L’une des éditorialistes du Wall Street Journal, Peggy Noonan, qui ne doit pas être de ses partisans, écrit ceci à propos du sénateur de l’Illinois :
« La grande force de Barack Obama n’est pas son éloquence. Quand vous regardez M. Obama faire un discours, vous vous penchez en avant et pensez : C’est bon. Il est engageant. J’aime sa façon de parler. Et après ça, tous les commentateurs disent de lui qu’il est “incroyablement éloquent’’… Mais en fait, quand vous allez sur Internet, trouvez une transcription du discours et l’imprimez pour la lire, c’est-à-dire quand vous retranchez M. Obama et laissez ses mots parler d’eux-mêmes, vous vous rendez compte que le discours n’était pas spécialement intéressant…

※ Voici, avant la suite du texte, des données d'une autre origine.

(** A call that changes only the worker's generation. *)
Lemma orderly_call db g start p db' ph :
  keyed db -> tidy db db' (eq (g_Generation g)) -> consistent ph -> (forall gid, busy_with ph gid -> gid = g_Generation g) ->
  orderly db (At g start p) db' ph.
Proof.
  intros Hk Ht Hc Hb. split; [by apply (td_keyed _ _ _ Ht)|done|]. intros gid _ Hn. split.
  - apply (td_spares _ _ _ Ht). intros E. by apply Hn.
  - intros Hx. by apply Hn, Hb.
Qed.

Lemma orderly_call_plain db g start p db' ph :
  keyed db -> tidy db db' (eq (g_Generation g)) -> plain g ph -> orderly db (At g start p) db' ph.
Proof. intros Hk Ht [Hc Hb]. by apply orderly_call. Qed.

Lemma pending_consistent db gid : Forall (fun o => ob_Generation o = gid) (PendingSnapshotOutbox db gid).
Proof.
  apply Forall_forall. intros o. unfold PendingSnapshotOutbox. rewrite merge_sort_Permutation, list_elem_of_filter.
  intros [Hp _]. by bool_props.
Qed.

Lemma row_same_generation db g row : keyed db -> SnapshotGenerationRow db (g_Generation g) = Ok row -> g_Generation row = g_Generation g.
Proof.
  intros Hk. unfold SnapshotGenerationRow. destruct (generations db !! g_Generation g) eqn:E; [|done]. intros [= ->].
  by apply (ky_generation _ Hk).
Qed.

Lemma read_Ok {A} db (r : result snapshot_error A) x db' : read db r = Ok (x, db') -> r = Ok x /\ db' = db.
Proof. unfold read. destruct r; [|done]. by intros [= -> ->]. Qed.

Lemma with_unit_Ok r u db' : with_unit r = Ok (u, db') -> r = Ok db'.
Proof. unfold with_unit. destruct r; [|done]. by intros [= _ ->]. Qed.

(** The drain of the outbox. *)
Lemma drain_orderly a w g start p db ph db' out :
  keyed db -> consistent (At g start p) ->
  match p with Listing _ | Draining _ _ | DrainMarking _ _ _ | DrainReading _ => True | _ => False end ->
  work_at a w g start p db = (ph, db', out) -> orderly db (At g start p) db' ph.
Proof.
  intros Hk Hc Hpoint E. destruct p as [own|own todo|own item todo|own| | | | | | | | | | |]; try done; simpl in E, Hc.
  - injection E as E _. apply call_outcomes in E as [(e & -> & ->)|(items & E & Hph)]; [by apply orderly_plain|].
    injection E as <- <-. destruct Hph as [[e ->]| ->]; [by apply orderly_plain|].
    pose proof (pending_consistent db (g_Generation g)) as Hp.
    destruct (PendingSnapshotOutbox db (g_Generation g)); by apply orderly_at.
  - destruct todo as [|item todo]; [injection E as <- <- _; by apply orderly_at|].
    destruct (ParseSnapshotEnvelope _); [|injection E as <- <- _; by apply orderly_plain].
    destruct (PublishSnapshotEnvelope _ _ 0 _) as [o [e|]]; injection E as <- <- _; [by apply orderly_plain|by apply orderly_at].
  - injection E as E _. apply Forall_cons in Hc as [Hi Hc].
    apply call_outcomes in E as [(e & -> & ->)|(u & E & Hph)]; [by apply orderly_plain|].
    apply with_unit_Ok in E. apply (tidy_mark db _ _ _ Hk Hi) in E. apply orderly_call; [done|done|..].
    + destruct Hph as [[e ->]| ->]; [done|]. by destruct todo.
    + destruct Hph as [[e ->]| ->]; [done|]. by destruct todo.
  - injection E as E _. apply call_outcomes in E as [(e & -> & ->)|(row & E & Hph)]; [by apply orderly_plain|].
    apply read_Ok in E as [E ->]. apply (row_same_generation db g) in E; [|done]. destruct Hph as [[e ->]| ->]; [by apply orderly_plain|].
    unfold drained. destruct own; [by apply orderly_plain|]. case_bool_decide; [by apply orderly_plain|].
    apply orderly_at; [done|by apply Forall_nil_2|]. simpl. by rewrite E.
Qed.

Lemma work_at_orderly a w g start p db ph db' out :
  keyed db -> consistent (At g start p) -> work_at a w g start p db = (ph, db', out) -> orderly db (At g start p) db' ph.
Proof.
  intros Hk Hc E. destruct p; try (by eapply drain_orderly); simpl in E, Hc.
  - injection E as <- <- _. apply orderly_plain; [done|]. destruct (negb (an_open a)); [done|].
    destruct (an_key a); [by apply plain_at..|done].
  - injection E as <- <- _. apply orderly_plain; [done|apply plain_pulled].
  - destruct (pg_left p) as [|env rest]; [injection E as <- <- _; apply orderly_plain; [done|apply plain_turn_over]|].
    injection E as E _. apply call_outcomes in E as [(e & -> & ->)|(item & E & Hph)]; [by apply orderly_plain|].
    apply tidy_prepare in E as [Ht Hi]; [|done]. destruct Hph as [[e ->]| ->]; apply orderly_call; try done. simpl. by apply Forall_singleton.
  - destruct (PublishSnapshotEnvelope _ _ 0 _) as [o [e|]]; injection E as <- <- _; [by apply orderly_plain|by apply orderly_at].
  - injection E as E _. apply (proj1 (Forall_singleton _ _)) in Hc. apply call_outcomes in E as [(e & -> & ->)|(u & E & Hph)]; [by apply orderly_plain|].
    apply with_unit_Ok, (tidy_mark db _ _ _ Hk Hc) in E. apply orderly_call_plain; [done|done|]. destruct Hph as [[e ->]| ->]; [done|by apply plain_at].
  - injection E as E _. apply call_outcomes in E as [(e & -> & ->)|(row & E & Hph)]; [by apply orderly_plain|].
    apply read_Ok in E as [E ->]. apply (row_same_generation db g) in E; [|done]. destruct Hph as [[e ->]| ->]; [by apply orderly_plain|].
    match goal with |- orderly _ _ _ (next_batch _ _ ?q) => destruct (plain_next_batch row start q) as [H3 H4] end.
    apply orderly_at; [done|done|]. intros gid Hb. rewrite <- E. by apply H4.
  - injection E as E _. apply call_outcomes in E as [(e & -> & ->)|(u & E & Hph)]; [by apply orderly_plain|]. apply with_unit_Ok in E.
    unfold YieldSnapshotGeneration in E. destruct (negb _); [done|]. destruct (held _ _ _) eqn:Hh; [|done]. injection E as <-.
    destruct Hph as [[e ->]| ->]; (apply orderly_call_plain; [done|by eapply tidy_transition|done]).
  - injection E as <- <- _. apply orderly_plain; [done|]. destruct (an_key a); [by apply plain_at..|done].
  - injection E as E _. apply call_outcomes in E as [(e & -> & ->)|(m & E & Hph)]; [by apply orderly_plain|].
    injection E as _ <-. apply orderly_plain; [done|]. destruct Hph as [[e ->]| ->]; [done|by apply plain_at].
  - destruct (SnapshotManifestDigest entries); [|injection E as <- <- _; by apply orderly_plain].
    injection E as E _. apply call_outcomes in E as [(e & -> & ->)|(o & E & Hph)]; [by apply orderly_plain|].
    apply tidy_seal in E; [|done]. apply orderly_call_plain; [done|done|]. destruct Hph as [[e ->]| ->]; [done|]. by split; [apply Forall_nil_2|].
  - injection E as E _. apply call_outcomes in E as [(e' & -> & ->)|(u & E & Hph)]; [by apply orderly_plain|]. apply with_unit_Ok in E.
    unfold FailSnapshotGeneration in E. destruct (negb _); [done|]. destruct (held _ _ _) eqn:Hh; [|done]. injection E as <-.
    destruct Hph as [[e' ->]| ->]; (apply orderly_call_plain; [done|by eapply tidy_transition|done]).
Qed.

Lemma work_orderly a w db w' db' out :
  keyed db -> consistent (w_phase w) -> work a w db = (w', db', out) -> orderly db (w_phase w) db' (w_phase w').
Proof.
  intros Hk Hc E. unfold work in E. destruct (w_phase w) as [|g start p|res] eqn:Hw.
  - destruct (call _ _ _ _ _) as [ph d] eqn:Hcall. injection E as <- <- <-. simpl.
    apply call_outcomes in Hcall as [(e & -> & ->)|(g & Hcall & Hph)]; [split; [done|done|]; intros gid _ _; split; [apply spares_refl|by intros []]|].
    apply tidy_claim in Hcall as [Ht Hab]; [|done]. split; [by apply (td_keyed _ _ _ Ht)|by destruct Hph as [[e ->]| ->]; [|apply Forall_nil_2]|].
    intros gid Ha _. specialize (Hab gid Ha). split; [by apply (td_spares _ _ _ Ht)|]. destruct Hph as [[e ->]| ->]; [by intros []|].
    simpl. congruence.
  - destruct (work_at a w g start p db) as [[ph d] o] eqn:Ha. injection E as <- <- <-. by eapply work_at_orderly.
  - injection E as <- <- <-. rewrite Hw. split; [done|done|]. intros gid _ _. split; [apply spares_refl|by intros []].
Qed.

(** ** The system *)

Record in_order (s : system) : Prop := {
  io_keyed : keyed (tables s);
  io_workers id w : workers s !! id = Some w -> consistent (w_phase w);
}.

(** No worker is at the generation. *)
Definition left_alone (gid : string) (s : system) : Prop :=
  forall id w, workers s !! id = Some w -> ~ busy_with (w_phase w) gid.

Lemma tidy_clean db io commit storeID seen d generation cutoff limit r db' d' gid :
  keyed db -> abandoned gid db -> DeleteEligibleStagingChunk io commit storeID db seen d generation cutoff limit = (r, db', d') ->
  keyed db' /\ spares gid db db'.
Proof.
  intros Hk Ha E. apply clean_outcome in E as [->|(-> & gd & Hgd & _ & Hun)]; [by split; [|apply spares_refl]|].
  split.
  - destruct Hk as [kg ko]. split; [done|]. intros key o Ho. apply retired_row in Ho as [Ho _]. by apply ko.
  - split; [done|]. intros kind bid o Ho Hg Hp. apply retired_row. split; [done|]. intros E.
    rewrite (ky_generation _ Hk _ _ Hgd) in Hun. enough (has_unpublished db generation = true) by congruence.
    apply has_unpublished_true. exists (gid, kind, bid), o. by split_and!.
Qed.
(* ===== verification/AgentPolicy.v ===== *)
(** The tools an agent run may call ([src/internal/runtime/policy.go],
    [runtime/runtime.go], [runtime/evidence_guard.go]).

    The capability scopes of an agent grant names of operations; a run's allow-list
    is the union of its scopes, narrowed to the reads when the run is read-only, plus
    the names of the tools its plugins contribute.  The evidence guard decides when a
    final answer is sent back once.

    The theorems relate the lists to the registry: every granted name is registered,
    every operation is granted by the scope it declares, and the read tools are the
    operations of the two read classes, so a read-only run holds no operation that
    the registry audits as a mutation. *)

From S2P Require Import Prelude GoStrings Operations OpAdapters OpRegistry.
From Stdlib Require Import String.
Open Scope string_scope.
Open Scope list_scope.
Open Scope Z_scope.

Record Scopes := {
  Monitor : bool;
  DataQuality : bool;
  AnalyzeBuild : bool;
  GrowthSuggest : bool }.

Definition scopeTools (scope : string) : list string :=
  if (scope =? "monitor")%string then
    ["activity_summary"; "recent_events"; "verify_sdk"; "source_status"; "overview";
     "activation_candidates"; "list_findings"; "list_sources"; "list_funnel_watches";
     "list_annotations"; "list_triggers"]
  else if (scope =? "data_quality")%string then
    ["explore_events"; "persons"; "run_sql"; "test_source"; "preview_source"; "source_status";
     "dataset_preview"; "list_sources"]
  else if (scope =? "analyze_build")%string then
    ["run_sql"; "run_insight"; "run_funnel"; "run_retention"; "list_dashboards";
     "create_dashboard"; "create_chart"; "update_dashboard"; "archive_dashboard";
     "unarchive_dashboard"; "list_charts"; "update_chart"; "archive_chart"; "unarchive_chart";
     "reorder_charts"; "list_metrics"; "read_metric"; "get_board"; "save_board";
     "set_metric_target"; "pause_source"; "run_source"; "cancel_source_run"; "list_sources";
     "create_source"; "update_source"; "archive_source"; "unarchive_source"]
  else if (scope =? "growth_suggest")%string then
    ["activity_summary"; "persons"; "submit_recommendation"; "propose_test"; "test_status";
     "list_tests"; "update_test"; "record_outcome"; "abandon_test"; "remember";
     "send_notification"; "run_findings_scan"; "watch_funnel"; "add_annotation";
     "delete_annotation"; "run_experiment_review"]
  else [].

(** The names the map [readTools] holds. *)
Definition readTools : list string :=
  ["activity_summary"; "recent_events"; "overview"; "activation_candidates"; "explore_events";
   "persons"; "run_sql"; "run_insight"; "run_funnel"; "run_retention"; "list_dashboards";
   "test_status"; "list_tests"; "list_findings"; "dataset_preview"; "verify_sdk";
   "list_funnel_watches"; "test_source"; "preview_source"; "source_status"; "list_charts";
   "list_sources"; "list_metrics"; "read_metric"; "get_board"; "list_annotations";
   "list_triggers"].

Definition is_read_tool (name : string) : bool := existsb (String.eqb name) readTools.

Definition ScopesFromMap (m : gmap string bool) : Scopes :=
  let get k := default false (m !! k) in
  {| Monitor := get "monitor"; DataQuality := get "data_quality";
     AnalyzeBuild := get "analyze_build"; GrowthSuggest := get "growth_suggest" |}.

(** The source collects the names in a map and lists its keys in no fixed order; the
    model keeps the set. *)
Definition ScopeToolNames (s : Scopes) : gset string :=
  let add (on : bool) (scope : string) : gset string :=
    if on then list_to_set (scopeTools scope) else ∅ in
  add (Monitor s) "monitor" ∪ add (DataQuality s) "data_quality"
  ∪ add (AnalyzeBuild s) "analyze_build" ∪ add (GrowthSuggest s) "growth_suggest".

Definition ReadOnlyToolNames (names : gset string) : gset string :=
  filter (fun n => is_read_tool n = true) names.

(** ** The allow-list of a run *)

(** The names the plugins of the agent library give their tools. *)
Class PluginNames := {
  ToolMemoryRecall : string;
  ToolMemoryEdit : string;
  ToolLearn : string;
  ToolTodo : string;
  ToolGoal : string;
  ToolSpawnSubagent : string;
  ToolWebFetch : string }.

(** What [permittedToolNames] reads of the build parameters. *)
Record BuildParams := {
  bp_Scopes : Scopes;
  bp_ReadOnly : bool;
  bp_Memory : bool;
  bp_Todo : bool;
  bp_Subagents : bool;
  bp_HTTPTool : option string;
  bp_Tools : list string;
  bp_ReviseGoal : bool;
  bp_Goal : string }.

Definition revisableGoal (p : BuildParams) : bool := bp_ReviseGoal p && negb (bp_Goal p =? "")%string.

Section Runs.
Context `{PluginNames}.

Definition named (on : bool) (names : list string) : gset string :=
  if on then list_to_set names else ∅.

Definition permittedToolNames (p : BuildParams) : gset string :=
  let names := ScopeToolNames (bp_Scopes p) in
  let names := if bp_ReadOnly p then ReadOnlyToolNames names else names in
  let names := names ∪ named (bp_Memory p) [ToolMemoryRecall] in
  if bp_ReadOnly p then
    names ∪ named (bp_Todo p) [ToolTodo] ∪ named (revisableGoal p) [ToolGoal]
  else
    names
    ∪ match bp_HTTPTool p with Some n => {[n]} | None => ∅ end
    ∪ list_to_set (bp_Tools p)
    ∪ named (bp_Todo p) [ToolTodo]
    ∪ named (bp_Subagents p) [ToolSpawnSubagent]
    ∪ named (revisableGoal p) [ToolGoal]
    ∪ named (bp_Memory p && GrowthSuggest (bp_Scopes p)) [ToolMemoryEdit; ToolLearn].

(** ** The evidence guard *)

Definition evidenceToolSet : gset string :=
  {[ToolSpawnSubagent; ToolWebFetch]} ∪ list_to_set readTools.

Record ToolTrace := { tt_Tool : string; tt_Allowed : bool; tt_Error : string }.

Record FinishState := { fs_Nudges : Z; fs_Tools : list ToolTrace; fs_Final : string }.

(** The text scan is by regular expressions; [containsFigures] stays a parameter. *)
Context (containsFigures : string -> bool) (evidenceNudge : string).

(** [None] is the nil guard. *)
Definition evidenceFinishGuard (s : Scopes) (runTools : list string)
  : option (FinishState -> string) :=
  if existsb (fun n => bool_decide (n ∈ evidenceToolSet))
       (elements (ScopeToolNames s) ++ runTools)
  then
    Some (fun st =>
      if 0 <? fs_Nudges st then ""
      else if existsb (fun tr => tt_Allowed tr && (tt_Error tr =? "")%string
                                 && bool_decide (tt_Tool tr ∈ evidenceToolSet)) (fs_Tools st)
      then ""
      else if negb (containsFigures (fs_Final st)) then ""
      else evidenceNudge)
  else None.

End Runs.

(** * Theorems *)

Definition all_scopes : list string := ["monitor"; "data_quality"; "analyze_build"; "growth_suggest"].

(** The lists line up with the registry, checked on the tables: every operation is on
    the list of the scope it declares or, when it declares none of the four, on none;
    every listed name is registered; and a name is a read tool exactly when its
    operation is in a read class. *)
Lemma tables_line_up :
  forallb (fun m => existsb (String.eqb (m_Name m)) (scopeTools (m_Scope m))) production = true /\
  forallb (fun sc => forallb (fun n => is_some (meta n)) (scopeTools sc)) all_scopes = true /\
  forallb (fun m => Bool.eqb (is_read_tool (m_Name m)) (negb (mutatingAccess (m_Access m)))) production = true /\
  forallb (fun n => is_some (meta n)) readTools = true.
Proof. split_and!; by vm_compute. Qed.

Definition scope_on (s : Scopes) (scope : string) : bool :=
  if (scope =? "monitor")%string then Monitor s
  else if (scope =? "data_quality")%string then DataQuality s
  else if (scope =? "analyze_build")%string then AnalyzeBuild s
  else if (scope =? "growth_suggest")%string then GrowthSuggest s
  else false.

(** The granted names are those of the lists of the scopes that are on. *)
Lemma elem_of_ScopeToolNames s n :
  n ∈ ScopeToolNames s <-> exists scope, scope_on s scope = true /\ In n (scopeTools scope).
Proof.
  assert (forall (on : bool) scope, n ∈ (if on then list_to_set (scopeTools scope) else ∅ : gset string)
            <-> on = true /\ In n (scopeTools scope)) as Hadd.
  { intros [] scope; [rewrite elem_of_list_to_set, list_elem_of_In; tauto|].
    split; [intros Hn; by apply elem_of_empty in Hn|by intros [Hf _]]. }
  unfold ScopeToolNames. rewrite !elem_of_union, !Hadd. split.
  - intros [[[Hn|Hn]|Hn]|Hn]; [exists "monitor"|exists "data_quality"|exists "analyze_build"|exists "growth_suggest"]; exact Hn.
  - intros (scope & Hon & Hn). unfold scope_on in Hon.
    destruct (String.eqb_spec scope "monitor"); [subst scope; tauto|].
    destruct (String.eqb_spec scope "data_quality"); [subst scope; tauto|].
    destruct (String.eqb_spec scope "analyze_build"); [subst scope; tauto|].
    destruct (String.eqb_spec scope "growth_suggest"); [subst scope; tauto|done].
Qed.

Lemma elem_of_ReadOnly names n : n ∈ ReadOnlyToolNames names <-> n ∈ names /\ is_read_tool n = true.
Proof. unfold ReadOnlyToolNames. rewrite elem_of_filter. tauto. Qed.

(** Declared scope, registry and read tools, for one operation. *)
Lemma operation_lines_up n m :
  meta n = Some m ->
  In n (scopeTools (m_Scope m)) /\ is_read_tool n = negb (mutatingAccess (m_Access m)).
Proof.
  intros [Hin <-]%meta_elem. destruct tables_line_up as (Hscope & _ & Hread & _).
  rewrite forallb_forall in Hscope, Hread. split.
  - apply Hscope in Hin. by apply existsb_exists in Hin as (n & Hn & ->%String.eqb_eq).
  - by apply Hread, eqb_prop in Hin.
Qed.

Section RunLaws.
Context `{PluginNames}.

(** The names a run may get from elsewhere than its scopes. *)
Definition plugin_names (p : BuildParams) : gset string :=
  {[ToolMemoryRecall; ToolMemoryEdit; ToolLearn; ToolTodo; ToolGoal; ToolSpawnSubagent]}
  ∪ match bp_HTTPTool p with Some n => {[n]} | None => ∅ end ∪ list_to_set (bp_Tools p).

Lemma named_subset on names n : n ∈ named on names -> In n names.
Proof. destruct on; simpl; [by rewrite elem_of_list_to_set, list_elem_of_In|set_solver]. Qed.

Lemma permitted_from_scopes p n :
  n ∉ plugin_names p ->
  (n ∈ permittedToolNames p <->
   n ∈ (if bp_ReadOnly p then ReadOnlyToolNames (ScopeToolNames (bp_Scopes p))
        else ScopeToolNames (bp_Scopes p))).
Proof.
  unfold plugin_names. intros Hnot.
  assert (forall on names, (forall x, In x names -> x ∈ plugin_names p) -> n ∉ named on names) as Hnamed.
  { intros on names Hin Hn. apply named_subset in Hn. by apply Hnot, Hin. }
  unfold permittedToolNames. destruct (bp_ReadOnly p); rewrite !elem_of_union.
  - split; [|tauto]. intros [[[Hn|Hn]|Hn]|Hn]; [done|exfalso..]; revert Hn; apply Hnamed;
      intros x [<-|[]]; unfold plugin_names; set_solver.
  - split; [|tauto]. rewrite !elem_of_union in Hnot.
    intros [[[[[[[Hn|Hn]|Hn]|Hn]|Hn]|Hn]|Hn]|Hn]; [done|exfalso..]; try tauto; revert Hn; apply Hnamed;
      unfold plugin_names; intros x Hx; simpl in Hx;
      repeat (destruct Hx as [<-|Hx]; [set_solver|]); destruct Hx.
Qed.

(** A run may call a registered operation exactly when a scope that is on lists it and,
    in a read-only run, the operation is in a read class: what a read-only run may call
    is never a call the registry would record as a mutation.  An operation is within
    reach of the scope it declares. *)
Theorem run_capabilities p n m :
  meta n = Some m -> n ∉ plugin_names p ->
  (n ∈ permittedToolNames p <->
   (exists scope, scope_on (bp_Scopes p) scope = true /\ In n (scopeTools scope)) /\
   (bp_ReadOnly p = true -> mutatingAccess (m_Access m) = false)) /\
  In n (scopeTools (m_Scope m)).
Proof.
  intros Hm Hnot. destruct (operation_lines_up n m Hm) as [Hscope Hread]. split; [|done].
  rewrite permitted_from_scopes, <- elem_of_ScopeToolNames by done.
  destruct (bp_ReadOnly p); [|split; [intros Hn; by split|tauto]]. rewrite elem_of_ReadOnly, Hread, negb_true_iff. tauto.
Qed.

End RunLaws.

(** Monitoring and data-quality agents only read: with the two authoring scopes off, no
    operation of a mutating class is granted. *)
Lemma monitor_scopes_read s n m :
  AnalyzeBuild s = false -> GrowthSuggest s = false ->
  meta n = Some m -> n ∈ ScopeToolNames s -> mutatingAccess (m_Access m) = false.
Proof.
  intros Ha Hg Hm (scope & Hon & Hin)%elem_of_ScopeToolNames.
  destruct (operation_lines_up n m Hm) as [_ Hread].
  assert (is_read_tool n = true) as Hr; [|by rewrite Hr in Hread; apply negb_true_iff].
  unfold scope_on in Hon. rewrite Ha, Hg in Hon.
  assert (forallb is_read_tool (scopeTools "monitor") = true) as Hmon by by vm_compute.
  assert (forallb is_read_tool (scopeTools "data_quality") = true) as Hdq by by vm_compute.
  rewrite forallb_forall in Hmon, Hdq.
  destruct (String.eqb_spec scope "monitor"); [subst scope; by apply Hmon|].
  destruct (String.eqb_spec scope "data_quality"); [subst scope; by apply Hdq|].
  by repeat case_match.
Qed.

(** ** Witness *)

#[local] Instance plugin_tools : PluginNames := {|
  ToolMemoryRecall := "memory_recall"; ToolMemoryEdit := "memory_edit"; ToolLearn := "learn";
  ToolTodo := "todo"; ToolGoal := "update_goal"; ToolSpawnSubagent := "spawn_subagent";
  ToolWebFetch := "web_fetch" |}.

(** A demo visitor's question: every scope on, read-only, with memory and a plan. *)
Definition demo_run : BuildParams :=
  {| bp_Scopes := {| Monitor := true; DataQuality := true; AnalyzeBuild := true; GrowthSuggest := true |};
     bp_ReadOnly := true; bp_Memory := true; bp_Todo := true; bp_Subagents := true;
     bp_HTTPTool := Some "http"; bp_Tools := ["run_shell"]; bp_ReviseGoal := false; bp_Goal := "" |}.

Lemma run_capabilities_witness :
  "list_dashboards" ∈ permittedToolNames demo_run /\ "create_chart" ∉ permittedToolNames demo_run.
Proof.
  split.
  - destruct (run_capabilities demo_run "list_dashboards" listDashboards_op) as [[_ Hin] _];
      [reflexivity|apply (bool_decide_unpack _); by vm_compute|].
    apply Hin. split; [|reflexivity]. exists "analyze_build". split; [reflexivity|vm_compute; tauto].
  - destruct (run_capabilities demo_run "create_chart" createChart_op) as [[Hout _] _];
      [reflexivity|apply (bool_decide_unpack _); by vm_compute|].
    intros Hin. destruct (Hout Hin) as [_ Hro]. specialize (Hro eq_refl). discriminate Hro.
Defined.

M. Obama est magnétique, interagit avec le public, martèle un refrain : ‘‘Yes, we can’’. C’est bon, et comparé à Hillary Clinton et à John McCain, qui ne semblent, ni l’un ni l’autre, vraiment aimer faire des discours, ça paraît meilleur que ça n’est. Mais est-ce de l’éloquence ? Non. L’éloquence, c’est une pensée profonde exprimée avec des mots précis. Chez M. Obama la partie “pensée profonde” est manquante. Ce qui est présent, ce sont les sentiments. »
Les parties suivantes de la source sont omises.